Write out again, please, the records below from the first line to the line holding "then negb (Z.land", inclusive, and nothing else.

[Start of Attachment]

Lemma lead_byte b :
  194 <= b <= 244 ->
  (Z.land b 128 =? 0) = false /\ (Z.land b 192 =? 128) = false
  /\ lead_len b = Some (lead_width b).
Proof.
  intros Hb.
  pose proof (byte_cases (fun b => if (194 <=? b) && (b <=? 244)
     then negb (Z.land b 128 =? 0) && negb (Z.land b 192 =? 128)
          && match lead_len b with Some k => (k =? lead_width b)%nat | None => false end
     else true)
    ltac:(vm_compute; reflexivity) b ltac:(lia)) as H. cbv beta in H.
  rewrite (proj2 (Z.leb_le 194 b)), (proj2 (Z.leb_le b 244)) in H by lia. simpl in H.
  rewrite !andb_true_iff, !negb_true_iff in H. destruct H as [[? ?] H].
  destruct (lead_len b); [|done]. apply Nat.eqb_eq in H as ->. done.
Qed.

(** What the tests on a character say of its bytes. *)
Lemma char_shape ch :
  is_char ch ->
  exists a t, ch = a :: t /\ Forall (fun b => cont b = true) t
  /\ (t = [] /\ 0 <= a < 128 \/ 194 <= a <= 244 /\ length ch = lead_width a).
Proof.
  destruct ch as [|a [|b [|c [|d [|e ch]]]]]; simpl; try done; intros H; exists a; unfold lead_width.
  - exists []. auto.
  - exists [b]. unfold char2 in H. bprop H. destruct H as [H Hb]. split; [done|]. split; [by repeat constructor|]. right.
    rewrite (proj2 (Z.ltb_lt a 224)) by lia. lia.
  - exists [b; c]. assert (cont b = true /\ cont c = true /\ 224 <= a < 240) as (Hb & Hc & ?).
    { unfold char3, cont in *. bprop H. rewrite !andb_true_iff, !Z.leb_le. lia. }
    split; [done|]. split; [by repeat constructor|]. right.
    rewrite (proj2 (Z.ltb_ge a 224)), (proj2 (Z.ltb_lt a 240)) by lia. lia.
  - exists [b; c; d]. assert (cont b = true /\ cont c = true /\ cont d = true /\ 240 <= a <= 244)
      as (Hb & Hc & Hd & ?).
    { unfold char4, cont in *. bprop H. rewrite !andb_true_iff, !Z.leb_le. lia. }
    split; [done|]. split; [by repeat constructor|]. right.
    rewrite (proj2 (Z.ltb_ge a 224)), (proj2 (Z.ltb_ge a 240)) by lia. lia.
Qed.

[End of Attachment]

## The completed task
Lemma lead_byte b :
  194 <= b <= 244 ->
  (Z.land b 128 =? 0) = false /\ (Z.land b 192 =? 128) = false
  /\ lead_len b = Some (lead_width b).
Proof.
  intros Hb.
  pose proof (byte_cases (fun b => if (194 <=? b) && (b <=? 244)
     then negb (Z.land b 128 =? 0) && negb (Z.land b 192 =? 128)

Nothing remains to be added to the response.